Дидаскалической проповеди, как мы говорили выше, Юнгманн противополагает проповедь парегоретическую, имеющую своей непосредственной задачей не научение, а возбуждение силы стремления и направление ее на добрый правильный путь. Та, дидаскалическая, проповедь действует на силу познания, а эта на сердце, волю, но в стремлении к своей цели она пользуется и тем, что составляет существенную принадлежность дидаскалической проповеди, то есть, ясным и правильным представлением религиозных истин, без чего была бы недостижима цель. На два вида разделяет Юнгманн парегоретическую проповедь, и один вид называет паренетической проповедью, а другой панегирической. Название вида проповеди паренетической (от παραινέω, увещеваю) по этимологическому значению почти тождественно с названием «парегоретический». Это новое название употребил Юнгманн потому, что отличил два вида парегоретической проповеди, включив сюда и проповедь панегирическую.

Считаем излишним, для ознакомления с теорией красноречия Юнгманна, передавать его практические замечания касательно устройства и состава паренетической проповеди, по тем же соображениям, по каким мы не входили в разбор его замечаний о составлении дидаскалической проповеди и омилии. Но параграф в его системе о панегирической проповеди заключает в себе не мало такого, что нельзя обойти молчанием.
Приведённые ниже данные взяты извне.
Definition check_boundary (c : BehavioralContract) (f : option LTLFormula) (ltl : string)
    (cl : clause) (a : counters) : M counters :=
  match f with
  | None => mret a
  | Some f =>
      ok ← lift (holds f);
      _ ← (if ok : bool then mret () else record c ltl cl false ev st step None None None);
      mret (count_boundary ok a)
  end.

Definition nth_ltl (ltls : list string) (i : nat) : M string :=
  match ltls !! i with Some l => mret l | None => lift (Err IndexError) end.

Fixpoint check_hard (c : BehavioralContract) (cl : clause) (ltls : list string)
    (i : nat) (fs : list LTLFormula) (a : counters) : M counters :=
  match fs with
  | [] => mret a
  | f :: fs =>
      ok ← lift (holds f);
      _ ← (if ok : bool then mret ()
           else ltl ← nth_ltl ltls i; record c ltl cl false ev st step None None None);
      check_hard c cl ltls (S i) fs (count_hard ok a)
  end.

Fixpoint check_soft (c : BehavioralContract) (cl : clause) (ltls : list string)
    (i : nat) (fs : list LTLFormula) (a : counters) : M counters :=
  match fs with
  | [] => mret a
  | f :: fs =>
      let k := (agent, contract_id c, cl, i) in
      ok ← lift (holds f);
      _ ← (if ok : bool then
             s ← get;
             match pending_get k (soft_pending s) with
             | Some _ => discharge_recovery k step
             | None => mret ()
             end
           else ltl ← nth_ltl ltls i; handle_soft_violation k c ltl cl ev st step);
      check_soft c cl ltls (S i) fs (count_soft ok a)
  end.

Definition check_contract (ph : phase) (c : BehavioralContract) (a : counters) : M counters :=
  s ← get;
  match assoc (contract_id c) (parsed s) with
  | None => lift (Err KeyError)
  | Some p =>
      a ← (match ph with
           | pre => check_boundary c (p_precondition p) (precondition_ltl c) precondition
           | post => check_boundary c (p_postcondition p) (postcondition_ltl c) postcondition
           end) (begin_contract a);
      a ← check_hard c hard_invariant (invariants_ltl c) 0 (p_hard_invariants p) a;
      a ← check_hard c hard_governance (hard_governance_ltl c) 0 (p_hard_governance p) a;
      a ← check_soft c soft_invariant (soft_invariants_ltl c) 0 (p_soft_invariants p) a;
      a ← check_soft c soft_governance (soft_governance_ltl c) 0 (p_soft_governance p) a;
      mret (end_contract c a)
  end.

Fixpoint check_contracts (ph : phase) (cs : list BehavioralContract) (a : counters) : M counters :=
  match cs with
  | [] => mret a
  | c :: cs => a ← check_contract ph c a; check_contracts ph cs a
  end.
End Check.

(** [1.0 if total == 0 else satisfied / total] *)
Definition score (satisfied total : nat) : float :=
  if total =? 0 then f_one else int_div satisfied total.

Definition active_contracts (cs : list BehavioralContract) (agent kind : string)
    : list BehavioralContract :=
  filter (fun c => applies_to c agent kind = true) cs.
Прежде всего он старается установить точное понятие, какое нужно соединять с словом «панегирик», «панегирическая проповедь». Ограничение панегирика одними похвальными словами, по суждению Юнгманна, не соответствуем тому смыслу, какой соединяли с этим словом древние. Происходя от греческого слова πανήγυρις – собрание народа, всенародное торжественное собрание, народный праздник, – панегирические речи в древности означали такие ораторские речи, которые говорились при народных собраниях, при каком-либо торжестве или в какой-либо праздник, и, конечно, отвечали духу и характеру торжества. Панегирическая речь в собственном смысле праздничная речь. И в этом смысле нужно принять название панегирической речи и в христианской проповеднической литературе, и им заменить употребительное название похвальной речи; как так для духовного красноречия последнее название не вполне удачно. Таким образом панегирические проповеди такие произведения духовного красноречия, которые говорятся в праздники Господские и Богородичные и в праздники святых, к уяснению и возвышению торжества и в соответствие цели его учреждения. Могут говориться в такие дни проповеди и дидаскалического характера, особенно, когда слушатели недостаточно ознакомлены с сущностью праздника. Но такие проповеди в праздничные дни являются исключением. При нормальном порядке вещей праздничные проповеди должны быть парегоретического характера. Такими по крайней мере они являются в классических произведениях отличнейших проповедников.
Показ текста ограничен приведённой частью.